Third-ranked Oklahoma will take on the 15th-ranked Cougars at noon Eastern Saturday in the Advocare Classic at NRG Stadium. It could be another step in Herman’s “H-Town Takeover” campaign, but Herman also knows he has to temper the outside noise and excitement.
“We approach the preparation to this game like we did last year playing Tennessee Tech,” Herman said. “We don’t let of the outside chatter, noise, any of that stuff infiltrate our culture. All of that chatter, at the end of the day, that’s all it is.
“We don’t train for games. We train for chaos.”
After going 13-1 last season and beating Florida State in the Peach Bowl, Houston has generated expectations for an undefeated 2016 campaign that would merit serious consideration from the College Football Playoff Committee.
Then, just over a month ago, the Big 12 Conference announced it was considering expanding its membership. UH, desperate to shed its “Cougar High” reputation, is a viable candidate.
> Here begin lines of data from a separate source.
Lemma download_file_keeps (url : string) (dest : Path) (dry : bool)
    (exp : option Z) (F F' : FS) (r : Completion) (out : list Event) :
  download_file net dsz url dest dry exp F = (r, F', out) ->
  (forall p, ~ p `prefix_of` dest -> F' !! p = F !! p)
  /\ (forall p x, F !! p = Some x -> p <> dest -> F' !! p = Some x)
  /\ (forall p, is_Some (F !! p) -> is_Some (F' !! p))
  /\ (forall p, F !! p = Some Dir -> F' !! p = Some Dir).
Proof.
  rewrite download_file_unfold.
  destruct (_ && _); [by intros [= _ <- _]|]. cbv zeta.
  destruct dry; [by intros [= _ <- _]|].
  destruct (mkdir _ F) as [F1|] eqn:Hmk; [|by intros [= _ <- _]].
  assert (forall p, ~ p `prefix_of` dest -> F1 !! p = F !! p) as Hframe.
  { intros p Hp. apply (mkdir_from_frame _ _ _ _ _ Hmk). cbn [app].
    intros Hpp. apply Hp. etrans; [exact Hpp | apply parent_prefix]. }
  assert (forall p x, F !! p = Some x -> F1 !! p = Some x) as Hkeep
    by (intros p x; apply (mkdir_from_preserves _ _ _ _ _ _ Hmk)).
  assert (forall p, is_Some (F !! p) -> is_Some (F1 !! p)) as Hsome
    by (intros p [x Hx]; exists x; by apply Hkeep).
  assert ((forall p, ~ p `prefix_of` dest -> F1 !! p = F !! p)
          /\ (forall p x, F !! p = Some x -> p <> dest -> F1 !! p = Some x)
          /\ (forall p, is_Some (F !! p) -> is_Some (F1 !! p))
          /\ (forall p, F !! p = Some Dir -> F1 !! p = Some Dir)) as HF1.
  { repeat split; try done; intros; by apply Hkeep. }
  destruct (body net url) as [data|]; [|by intros [= _ <- _]].
  destruct (write_file dest data F1) as [F2|] eqn:Hwr; [|by intros [= _ <- _]].
  pose proof Hwr as Hwr'. apply write_file_Some in Hwr' as ->.
  intros [= _ <- _]. repeat split.
  - intros p Hp. rewrite lookup_insert_ne; [by apply Hframe|].
    by intros <-.
  - intros p x Hx Hne. rewrite lookup_insert_ne by done. by apply Hkeep.
  - intros p Hp. destruct (decide (dest = p)) as [<-|Hne].
    + by rewrite lookup_insert_eq.
    + rewrite lookup_insert_ne by done. by apply Hsome.
  - intros p Hp. destruct (decide (dest = p)) as [<-|Hne].
    + apply Hkeep in Hp. unfold write_file in Hwr.
      destruct dest; [done|]. by rewrite Hp in Hwr.
    + rewrite lookup_insert_ne by done. by apply Hkeep.
Qed.
(* ===================================================================== *)
(** ** Page-management view: createPage                                   *)
(* ===================================================================== *)

Section CreatePage.

Import Store App.
Local Open Scope N_scope.

(** A string of white space only, the empty one included, trims to
    nothing. *)
Lemma trim_blank s :
  Forall (fun c => JS.isWhiteSpace c = true) s -> JS.trim s = [].
Proof.
  intro H. unfold JS.trim, JS.trimEnd, JS.trimStart.
  assert (E : JS.dropWhile JS.isWhiteSpace s = []).
  { induction H as [| c s Hc _ IH]; simpl; [| rewrite Hc]; auto. }
  rewrite E. reflexivity.
Qed.

(** With a title that trims to nothing createPage only notifies. *)
Lemma createPage_rejects_blank_title e st w :
  is_empty (JS.trim (fd_title (form st))) = true ->
  createPage e st w
  = (st, and_then w [Toast "Error" "Title is required" true]).
Proof.
  intro H. unfold createPage. rewrite H. reflexivity.
Qed.

(** With any other title createPage sends one insert, built from the form
    as it stands, and goes on according to the answer. *)
Lemma createPage_sends_insert e st w :
  is_empty (JS.trim (fd_title (form st))) = false ->
  let v := page_payload st (session w) in
  (exists err,
      insert_feedback_page (session w) (fresh_id e) (now e) v (store w)
      = (Err err, store w)
      /\ createPage e st w
         = (st, and_then w [StoreRequest (InsertPage v);
                            Toast "Error" "Failed to create feedback page" true]))
  \/ (exists r,
        insert_feedback_page (session w) (fresh_id e) (now e) v (store w)
        = (Ok r, {| feedback_pages := feedback_pages (store w) ++ [r];
                    feedback := feedback (store w) |})
        /\ title r = fd_title (form st)
        /\ slug r = fd_slug (form st)
        /\ session w = Some (user_id r)
        /\ slug_taken (fd_slug (form st)) (feedback_pages (store w)) = false
        /\ store (snd (createPage e st w))
           = {| feedback_pages := feedback_pages (store w) ++ [r];
                feedback := feedback (store w) |}
        /\ trace (snd (createPage e st w))
           = trace w ++ [StoreRequest (InsertPage v);
                         Toast "Success" "Feedback page created successfully" false;
                         StoreRequest SelectPages]
        /\ form (fst (createPage e st w)) = empty_form
        /\ showCreateForm (fst (createPage e st w)) = false).
Proof.
  intros H v.
  unfold createPage. rewrite H.
  unfold bind, current_user, mutate. fold v.
  destruct (insert_feedback_page_cases (session w) (fresh_id e) (now e) v (store w))
    as [[err He] | (r & Hr & _ & Hu & _ & Ht & _ & Hs & _ & _ & Hfree & _)].
  - left. exists err. split; [exact He |].
    rewrite He. unfold toast, emit, ret, and_then. simpl.
    rewrite <- app_assoc. reflexivity.
  - right. exists r. rewrite Hr.
    unfold toast, emit, fetchPages, query, ret, bind. simpl.
    rewrite <- !app_assoc. simpl.
    repeat split; auto.
Qed.

(** With a message that trims to nothing submitFeedback only notifies. *)
Lemma submitFeedback_rejects_blank_message e st w :
  is_empty (JS.trim (pub_message st)) = true ->
  submitFeedback e st w
  = (st, and_then w [Toast "Error" "Please enter your feedback" true]).
Proof.
  intro H. unfold submitFeedback. rewrite H. reflexivity.
Qed.

Lemma requests_and_then_toast w t d b :
  requests (trace (and_then w [Toast t d b])) = requests (trace w).
Proof.
  unfold requests, and_then. simpl. rewrite filter_app. simpl.
  apply app_nil_r.
Qed.

(** C7: a title, or a message, that is empty or white space only is turned
    down before any request: the handler returns the state it was given,
    form included, the store is untouched, and the only thing that happens
    is the notification; no request is sent. *)
Theorem validation_before_any_request (e : entropy) :
  (forall st w,
      Forall (fun c => JS.isWhiteSpace c = true) (fd_title (form st)) ->
      fst (createPage e st w) = st
      /\ store (snd (createPage e st w)) = store w
      /\ trace (snd (createPage e st w))
         = trace w ++ [Toast "Error" "Title is required" true]
      /\ requests (trace (snd (createPage e st w))) = requests (trace w))
  /\ (forall st w,
         Forall (fun c => JS.isWhiteSpace c = true) (pub_message st) ->
         fst (submitFeedback e st w) = st
         /\ store (snd (submitFeedback e st w)) = store w
         /\ trace (snd (submitFeedback e st w))
            = trace w ++ [Toast "Error" "Please enter your feedback" true]
         /\ requests (trace (snd (submitFeedback e st w))) = requests (trace w)).
Proof.
  split; intros st w H; apply trim_blank in H.
  - rewrite createPage_rejects_blank_title by (rewrite H; reflexivity).
    repeat split. apply requests_and_then_toast.
  - rewrite submitFeedback_rejects_blank_message by (rewrite H; reflexivity).
    repeat split. apply requests_and_then_toast.
Qed.

(** A title and a message of three spaces: both handlers stop at the
    notification. *)
Lemma validation_before_any_request_witness :
  (fst (createPage draw (form_with_title "   ") owner_world)
   = form_with_title "   "
   /\ requests (trace (snd (createPage draw (form_with_title "   ")
                                       owner_world))) = [])
  /\ trace (snd (submitFeedback draw
                   (message_typed "   " public_initial) owner_world))
     = [Toast "Error" "Please enter your feedback" true].
Proof.
  destruct (validation_before_any_request draw) as [Hc Hs].
  split.
  - destruct (Hc (form_with_title "   ") owner_world) as (H1 & _ & _ & H4).
    + repeat constructor.
    + split; assumption.
  - apply Hs. repeat constructor.
Defined.

(** C9: when the trimmed title is not empty, createPage sends the title as
    the form holds it, and every row the call adds to feedback_pages holds
    that same untrimmed title. *)
Theorem createPage_stores_raw_title (e : entropy) (st : pagesState) (w : world) :
  is_empty (JS.trim (fd_title (form st))) = false ->
  (exists rest,
      trace (snd (createPage e st w))
      = trace w ++ StoreRequest (InsertPage (page_payload st (session w))) :: rest
      /\ ins_title (page_payload st (session w)) = fd_title (form st))
  /\ (forall r,
         In r (feedback_pages (store (snd (createPage e st w)))) ->
         ~ In r (feedback_pages (store w)) ->
         title r = fd_title (form st)).
Proof.
  intro H.
  destruct (createPage_sends_insert e st w H)
    as [(err & _ & Hc) | (r & _ & Ht & _ & _ & _ & Hd & Htr & _)].
  - rewrite Hc. simpl. split.
    + eexists. split; reflexivity.
    + intros r Hin Hout. contradiction.
  - rewrite Hd, Htr. split.
    + eexists. split; reflexivity.
    + intros r' Hin Hout. simpl in Hin. apply in_app_or in Hin.
      destruct Hin as [Hin | [<- | []]]; [contradiction | exact Ht].
Qed.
Training for chaos hardly prepares the Cougars for the cacophony of chatter. Consider:
- The Houston board of regents recently approved construction of an indoor football practice facility. Construction on the $20 million project will begin after the season and will be ready before the 2017 season. The indoor facility will be 80,000 square feet and include a 120-yard synthetic field and football-only sports performance area.
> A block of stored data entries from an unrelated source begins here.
(** A file that [rglob] yields: one that [open] refuses; the lines of one
    that is read to its end; or one holding bytes that are no text.  The
    file is read and decoded a block at a time, and the iteration of line
    16 raises [UnicodeDecodeError] when it comes to the block with such
    bytes: [handed] are the lines that it handed out from the blocks
    before, [lost] the lines of the file that it never hands out, those
    that stand before the bytes in their block among them. *)
Inductive file (F : Type) : Type :=
| Unreadable
| Lines (ls : list (line F))
| DecodeFails (handed lost : list (line F)).
Arguments Unreadable {F}.
Arguments Lines {F} ls.
Arguments DecodeFails {F} handed lost.

(** The three variables of lines 8-10. *)
Record tally (F : Type) : Type := {
  has_cost : Z;
  no_cost : Z;
  total_cost_from_field : F
}.
Arguments has_cost {F} t.
Arguments no_cost {F} t.
Arguments total_cost_from_field {F} t.

(** What lines 26, 28, 32 and 34 print: an entry with its [costUSD], an
    entry without, and the model of an entry. *)
Inductive printed (F : Type) : Type :=
| EntryWithCost (cost : json F)
| EntryWithoutCost
| ModelLine (model : json F).
Arguments EntryWithCost {F} cost.
Arguments EntryWithoutCost {F}.
Arguments ModelLine {F} model.

Section Scanner.
Context {F : Type} `{Number F}.

(** The standard output, by the lines it takes: [print] raises on a line
    that the stream cannot encode, [UnicodeEncodeError], inside the [try]
    of line 14. *)
Variable accepts : printed F -> bool.
(** * luvemix-rust: CPU state, status flags, sparse memory and the bus cycle

    Shallow embedding of [src/main.rs].  Rust [u8]/[u16] values are [Z]s;
    bit operations are [Z.land], [Z.lor], [Z.shiftr] and the [u8] complement
    [!x] is written out as [u8_not].  The [HashMap<Address, Data>] of
    [CheapoMemory] is a stdpp [gmap Z Z]. *)

From stdpp Require Import base gmap list.
From Stdlib Require Import ZArith Lia.

Open Scope Z_scope.

(** ** mod types *)

Module Types.

(** [pub const DATA_WIDTH: u8 = 8;] *)
Definition DATA_WIDTH : Z := 8.

(** A value of type [u8] (the [Byte]/[Data]/[Flags] aliases). *)
Definition is_u8 (x : Z) : bool := (0 <=? x) && (x <? 256).

(** [!x] on a [u8]: bitwise complement within 8 bits. *)
Definition u8_not (x : Z) : Z := Z.land (Z.lnot x) 255.

(** [a - b] on [u8] with debug-mode overflow checking ([None] = panic). *)
Definition u8_checked_sub (x y : Z) : option Z :=
  if y <=? x then Some (x - y) else None.

(** [x >> s] on [u8] with debug-mode shift checking ([None] = panic:
    shift amount not below the bit width). *)
Definition u8_checked_shr (x s : Z) : option Z :=
  if (0 <=? s) && (s <? 8) then Some (Z.shiftr x s) else None.

End Types.

Import Types.

(** ** mod cpu: flags and CpuState *)

Inductive Flag := ZRO | NEG.

(** [Flag::to_mask]: the enum discriminant as [Flags]. *)
Definition to_mask (f : Flag) : Z :=
  match f with
  | ZRO => 2   (* 0b0000_0010 *)
  | NEG => 128 (* 0b1000_0000 *)
  end.

Record CpuState := mkCpuState {
  pc : Z;   (* Address *)
  sp : Z;   (* Address *)
  a : Z;    (* Data *)
  sr : Z;   (* Flags, private *)
  ir : Z;   (* Data *)
  mar : Z;  (* Address *)
  mdr : Z   (* Data *)
}.

(** [CpuState::new] *)
Definition CpuState_new : CpuState :=
  {| sr := 0; pc := 0; sp := 0; a := 0; ir := 0; mar := 0; mdr := 0 |}.

(** [CpuState::get_flag]: [self.sr & flag.to_mask() != 0] *)
Definition get_flag (st : CpuState) (flag : Flag) : bool :=
  negb (Z.land (sr st) (to_mask flag) =? 0).

(** [CpuState::set_flag] *)
Definition set_flag (st : CpuState) (flag : Flag) (val : bool) : CpuState :=
  let mask := to_mask flag in
  let flag_val := if val then Z.lor (sr st) mask
                  else Z.land (sr st) (u8_not mask) in
  {| pc := pc st; sp := sp st; a := a st; sr := flag_val;
     ir := ir st; mar := mar st; mdr := mdr st |}.

(** [self.a = val;] *)
Definition assign_a (st : CpuState) (val : Z) : CpuState :=
  {| pc := pc st; sp := sp st; a := val; sr := sr st;
     ir := ir st; mar := mar st; mdr := mdr st |}.

(** [CpuState::set_a] *)
Definition set_a (st : CpuState) (val : Z) : CpuState :=
  let st1 := assign_a st val in
  let st2 := set_flag st1 ZRO (val =? 0) in
  set_flag st2 NEG (Z.shiftr val (DATA_WIDTH - 1) >? 0).

(** [CpuState::set_a] with the arithmetic of [val >> DATA_WIDTH - 1] run
    under Rust's overflow checks: [None] is a panic. *)
Definition set_a_checked (st : CpuState) (val : Z) : option CpuState :=
  let st1 := assign_a st val in
  let st2 := set_flag st1 ZRO (val =? 0) in
  match u8_checked_sub DATA_WIDTH 1 with
  | None => None
  | Some s =>
      match u8_checked_shr val s with
      | None => None
      | Some sh => Some (set_flag st2 NEG (sh >? 0))
      end
  end.

(** ** Memory and CheapoMemory *)

Record CheapoMemory := mkCheapoMemory { map : gmap Z Z }.

(** [CheapoMemory::new] *)
Definition CheapoMemory_new : CheapoMemory := {| map := ∅ |}.

(** [<CheapoMemory as Memory>::read] *)
Definition read (m : CheapoMemory) (addr : Z) : option Z :=
  match map m !! addr with
  | None => None
  | Some data => Some data
  end.

(** [<CheapoMemory as Memory>::write] *)
Definition write (m : CheapoMemory) (addr val : Z) : CheapoMemory :=
  {| map := <[addr := val]> (map m) |}.

(** ** Bus-mode Cpu *)

Inductive BusMode := READ | WRITE.

Record Cpu := mkCpu {
  state : CpuState;
  addr_bus : Z;
  data_bus : Z;
  rwb : BusMode
}.

(** [Cpu::new] *)
Definition Cpu_new : Cpu :=
  let st := CpuState_new in
  let addr := mar st in
  let data := mdr st in
  {| state := st; addr_bus := addr; data_bus := data; rwb := READ |}.

(** [Cpu::setup_cycle] *)
Definition setup_cycle (c : Cpu) : Cpu :=
  let c1 := {| state := state c; addr_bus := 255; data_bus := data_bus c;
               rwb := rwb c |} in
  let c2 := {| state := state c1; addr_bus := addr_bus c1; data_bus := 42;
               rwb := rwb c1 |} in
  {| state := state c2; addr_bus := addr_bus c2; data_bus := data_bus c2;
     rwb := WRITE |}.

(** [Cpu::complete_cycle] *)
Definition complete_cycle (c : Cpu) : Cpu :=
  let data := data_bus c in
  {| state := set_a (state c) data; addr_bus := addr_bus c;
     data_bus := data_bus c; rwb := rwb c |}.

(** The bus service of [main]: read or write memory according to [rwb].
    The [unwrap] of a read of an unset address is a panic ([None]). *)
Definition service (c : Cpu) (mem : CheapoMemory) : option (Cpu * CheapoMemory) :=
  match rwb c with
  | READ =>
      match read mem (addr_bus c) with
      | None => None
      | Some v => Some ({| state := state c; addr_bus := addr_bus c;
                           data_bus := v; rwb := rwb c |}, mem)
      end
  | WRITE => Some (c, write mem (addr_bus c) (data_bus c))
  end.

(** ** Public operations on a [CpuState], for sequences of calls *)

Inductive StateOp :=
  | OpSetFlag (f : Flag) (v : bool)
  | OpSetA (x : Z)
  | OpGetFlag (f : Flag).

Definition step (st : CpuState) (op : StateOp) : CpuState :=
  match op with
  | OpSetFlag f v => set_flag st f v
  | OpSetA x => set_a st x
  | OpGetFlag _ => st
  end.

Definition run (ops : list StateOp) (st : CpuState) : CpuState :=
  fold_left step ops st.

(** The accumulator/flag invariant of the spec. *)
Definition flags_inv (st : CpuState) : Prop :=
  get_flag st ZRO = (a st =? 0) /\ get_flag st NEG = Z.testbit (a st) 7.

(** Calls that only go through the accumulator load path, with [u8]
    arguments. *)
Definition load_path_only (ops : list StateOp) : bool :=
  forallb (fun op => match op with
                     | OpSetFlag _ _ => false
                     | OpSetA x => is_u8 x
                     | OpGetFlag _ => true
                     end) ops.

(** One bus cycle as [main] drives it: [cpu.setup_cycle()], the bus service
    on [cpu.rwb], then [cpu.complete_cycle()].  [None] is the panic of the
    [unwrap] in the READ branch. *)
Definition cycle (c : Cpu) (mem : CheapoMemory) : option (Cpu * CheapoMemory) :=
  let c1 := setup_cycle c in
  match service c1 mem with
  | None => None
  | Some (c2, mem2) => Some (complete_cycle c2, mem2)
  end.

(** ** Bit-level lemmas *)

(** The bit index of each flag's mask. *)
Definition flag_bit (f : Flag) : Z :=
  match f with ZRO => 1 | NEG => 7 end.

Lemma to_mask_pow2 (f : Flag) : to_mask f = 2 ^ flag_bit f.
Proof. by destruct f. Qed.

Lemma land_pow2_zero (x k : Z) :
  0 <= k -> (Z.land x (2 ^ k) =? 0) = negb (Z.testbit x k).
Proof.
  intros Hk. destruct (Z.testbit x k) eqn:Hb; simpl.
  - apply Z.eqb_neq. intros H0.
    assert (Z.testbit (Z.land x (2 ^ k)) k = true) as Ht.
    { rewrite Z.land_spec, Hb, Z.pow2_bits_true by lia. reflexivity. }
    rewrite H0, Z.testbit_0_l in Ht. discriminate.
  - apply Z.eqb_eq. apply Z.bits_inj_0. intros n.
    rewrite Z.land_spec, Z.pow2_bits_eqb by lia.
    destruct (Z.eqb_spec k n); subst; [rewrite Hb; reflexivity|apply andb_false_r].
Qed.

Lemma get_flag_testbit (st : CpuState) (f : Flag) :
  get_flag st f = Z.testbit (sr st) (flag_bit f).
Proof.
  unfold get_flag. rewrite to_mask_pow2, land_pow2_zero
    by (destruct f; simpl; lia).
  apply negb_involutive.
Qed.

Lemma testbit_u8_high (x i : Z) :
  is_u8 x = true -> 8 <= i -> Z.testbit x i = false.
Proof.
  unfold is_u8. intros Hx Hi. apply andb_true_iff in Hx as [H0 H1].
  apply Z.leb_le in H0. apply Z.ltb_lt in H1.
  destruct (Z.eq_dec x 0) as [->|Hnz]; [apply Z.testbit_0_l|].
  apply Z.bits_above_log2; [lia|].
  assert (Z.log2 x < 8) by (apply Z.log2_lt_pow2; simpl; lia). lia.
Qed.

Ltac bit_cases i :=
  let H := fresh in
  assert (H : i = 0 \/ i = 1 \/ i = 2 \/ i = 3 \/ i = 4 \/ i = 5 \/ i = 6 \/ i = 7)
    by lia;
  repeat destruct H as [H|H]; subst i.

(** Within the eight bits of [sr], [set_flag f v] sets bit [flag_bit f] to
    [v] and leaves the others. *)
Lemma set_flag_bits_low (st : CpuState) (f : Flag) (v : bool) (i : Z) :
  0 <= i < 8 ->
  Z.testbit (sr (set_flag st f v)) i =
  if i =? flag_bit f then v else Z.testbit (sr st) i.
Proof.
  intros Hi. unfold set_flag, u8_not. simpl.
  destruct v.
  - rewrite Z.lor_spec.
    destruct f; simpl; bit_cases i; simpl;
      rewrite ?orb_true_r, ?orb_false_r; reflexivity.
  - rewrite Z.land_spec, Z.land_spec, Z.lnot_spec by lia.
    destruct f; simpl; bit_cases i; simpl;
      rewrite ?andb_true_r, ?andb_false_r; reflexivity.
Qed.

(** On a [u8] status register, the same holds for every bit index. *)
Lemma set_flag_bits (st : CpuState) (f : Flag) (v : bool) (i : Z) :
  is_u8 (sr st) = true ->
  Z.testbit (sr (set_flag st f v)) i =
  if i =? flag_bit f then v else Z.testbit (sr st) i.
Proof.
  intros Hsr.
  destruct (Z.ltb_spec i 0) as [Hneg|Hnn].
  { rewrite !Z.testbit_neg_r by lia.
    replace (i =? flag_bit f) with false
      by (destruct f; simpl; symmetry; apply Z.eqb_neq; lia).
    reflexivity. }
  destruct (Z.ltb_spec i 8) as [Hlt|Hge]; [by apply set_flag_bits_low; lia|].
  rewrite (testbit_u8_high (sr st) i Hsr Hge).
  replace (i =? flag_bit f) with false by (destruct f; simpl; symmetry; apply Z.eqb_neq; lia).
  unfold set_flag, u8_not. simpl. destruct v.
  - rewrite Z.lor_spec, (testbit_u8_high (sr st) i Hsr Hge).
    apply testbit_u8_high; [by destruct f|lia].
  - rewrite Z.land_spec, (testbit_u8_high (sr st) i Hsr Hge). reflexivity.
Qed.

Lemma set_flag_a (st : CpuState) (f : Flag) (v : bool) :
  a (set_flag st f v) = a st.
Proof. reflexivity. Qed.

(** The sign test of [set_a] on a [u8]: [(val >> 7) > 0] is bit 7. *)
Lemma shiftr7_testbit (x : Z) :
  is_u8 x = true -> (Z.shiftr x (DATA_WIDTH - 1) >? 0) = Z.testbit x 7.
Proof.
  unfold is_u8, DATA_WIDTH. intros Hx. apply andb_true_iff in Hx as [H0 H1].
  apply Z.leb_le in H0. apply Z.ltb_lt in H1.
  change (8 - 1) with 7. rewrite Z.shiftr_div_pow2 by lia.
  pose proof (Z.testbit_spec' x 7 ltac:(lia)) as Hs.
  assert (0 <= x / 2 ^ 7 < 2) by (simpl; split; [apply Z.div_pos|apply Z.div_lt_upper_bound]; lia).
  rewrite Z.mod_small in Hs by lia.
  destruct (Z.testbit x 7); simpl in Hs; rewrite <- Hs; reflexivity.
Qed.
- The news recently emerged that earlier this year, UH president Renu Khator had met Red McCombs, a San Antonio billionaire and one of the top boosters at the University of Texas. Khator emailed and met with McCombs to curry his favor in Houston’s bid to become a Big 12 member. In June, McCombs said, “”UH belongs in the Big 12.”
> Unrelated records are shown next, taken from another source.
(** ** Lemmas on the reference encoding *)

Lemma be_encode_length n v : length (be_encode n v) = n.
Proof.
  revert v. induction n as [|n IH]; intros v; [done|].
  cbn [be_encode]. rewrite length_app, IH. cbn. lia.
Qed.

Lemma be_encode_bytes n v : bytes_ok (be_encode n v).
Proof.
  revert v. induction n as [|n IH]; intros v; [constructor|].
  cbn [be_encode]. apply bytes_ok_app. split; [apply IH|].
  constructor; [|done]. apply Z.mod_pos_bound; lia.
Qed.

Lemma be_decode_snoc l b : be_decode (l ++ [b]) = be_decode l * 2 ^ 8 + b.
Proof. unfold be_decode. by rewrite foldl_app. Qed.

Lemma be_decode_encode n v :
  0 <= v < 2 ^ (8 * Z.of_nat n) -> be_decode (be_encode n v) = v.
Proof.
  revert v. induction n as [|n IH]; intros v Hv.
  - change (2 ^ (8 * Z.of_nat 0)) with 1 in Hv. cbn. lia.
  - cbn [be_encode]. rewrite be_decode_snoc, IH.
    + pose proof (Z.div_mod v (2 ^ 8)). lia.
    + replace (8 * Z.of_nat (S n)) with (8 * Z.of_nat n + 8) in Hv by lia.
      rewrite Z.pow_add_r in Hv by lia.
      split; [apply Z.div_pos; lia|apply Z.div_lt_upper_bound; lia].
Qed.

(** Only the low [8 n] bits of a value reach the wire. *)
Lemma be_encode_mod n v : be_encode n (v mod 2 ^ (8 * Z.of_nat n)) = be_encode n v.
Proof.
  revert v. induction n as [|n IH]; intros v; [done|]. cbn [be_encode].
  replace (8 * Z.of_nat (S n)) with (8 + 8 * Z.of_nat n) by lia.
  rewrite Z.pow_add_r, Z.rem_mul_r by lia. f_equal; [|f_equal].
  - rewrite <- (IH (v / 2 ^ 8)). f_equal.
    rewrite (Z.mul_comm (2 ^ 8)), Z.add_comm, Z.div_add_l by lia.
    rewrite (Z.div_small (v mod 2 ^ 8)) by (apply Z.mod_pos_bound; lia). lia.
  - by rewrite (Z.mul_comm (2 ^ 8)), Z.mod_add, Z.mod_mod.
Qed.

Lemma be_decode_range l : bytes_ok l -> 0 <= be_decode l < 2 ^ (8 * zlen l).
Proof.
  induction l as [|b l IH] using rev_ind; intros Hok; [done|].
  apply bytes_ok_app in Hok as [Hl Hb]. apply Forall_cons_1 in Hb as [Hb _].
  specialize (IH Hl). rewrite be_decode_snoc, zlen_app.
  replace (8 * (zlen l + zlen [b])) with (8 * zlen l + 8) by zlen_lia.
  rewrite Z.pow_add_r by zlen_lia. unfold is_u8 in Hb. lia.
Qed.

Lemma be_encode_decode l : bytes_ok l -> be_encode (length l) (be_decode l) = l.
Proof.
  induction l as [|b l IH] using rev_ind; intros Hok; [done|].
  apply bytes_ok_app in Hok as [Hl Hb]. apply Forall_cons_1 in Hb as [Hb _].
  rewrite length_app, Nat.add_comm. cbn [length Nat.add be_encode].
  rewrite be_decode_snoc. unfold is_u8 in Hb. f_equal; [|f_equal].
  - rewrite Z.div_add_l by lia. rewrite (Z.div_small b), Z.add_0_r by done. by apply IH.
  - rewrite Z.add_comm, Z.mod_add by lia. by apply Z.mod_small.
Qed.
- Hofheinz Pavilion, home to Phi Slama Jama during the glory days of UH basketball, is undergoing a $60 million renovation. UH board of regents chairman Tilman Fertitta, a former UH student, board of regents chair, and sole owner, chairman and CEO of Fertitta Entertainment, Inc., donated $20 million to the project. The updated facility is set to debut for the 2018-’19 season. The name of the arena will change to the – ta da – Fertitta Center.
- At the news conference to announce his donation to the basketball facility, Feritta said the school hopes to find out its Big 12 fate in the next two to three months. “They have a timeline,” he said. “We think in the next 60-90 days it will all be over and hopefully the University of Houston will be in the Big 12. I think there is a whole lot of support out there. I just don’t see how you can’t say Houston when it’s all over with.”
- Houston mayor Sylvester Turner has little doubt that the Cougars will roll the Sooners in the opener: “We’ll win that one easily then move on. In this first game, I think we’ll win by 14 or possibly 21 points. Then, we’ll look for some stiffer competition.”
The mayor apparently isn’t familiar with the term “bulletin board material.”
“There’s an excitement unlike anything I’ve seen,” Houston athletic director Hunter Yurachek said. “That’s part of the buzz going on right now for sure. Our goal for awhile now has been to put ourselves in the best position possible to compete at the highest level.
“Potential door opening, potential opportunity to do that, you kind of feel a level of energy around our entire campus, anticipation tied to the game, tied to the talk of Big 12 expansion. Just a phenomenal level of energy on our campus.”
The outcome of a football game wouldn’t appear to be the impetus to change the future of a conference and a school. However, if the Cougars knock off the Sooners, Houston will no doubt be a trending topic on Twitter.
Herman, who was the offensive coordinator for Ohio State’s 2014 national championship team before making his head coaching debut, is much more concerned about maintaining the level of play that produced last year’s record. In the spring, the Cougars received t-shirts with a giant question mark.
“We harped on them forever about keep hammering at the curve in the question mark,” Herman said. “I didn’t say massaging the curve. I didn’t say talking really nice to the curve. I didn’t say going really lightly on the curve.
“If you keep hammering the curve and that line straightens out, what does it become? It becomes an exclamation mark.”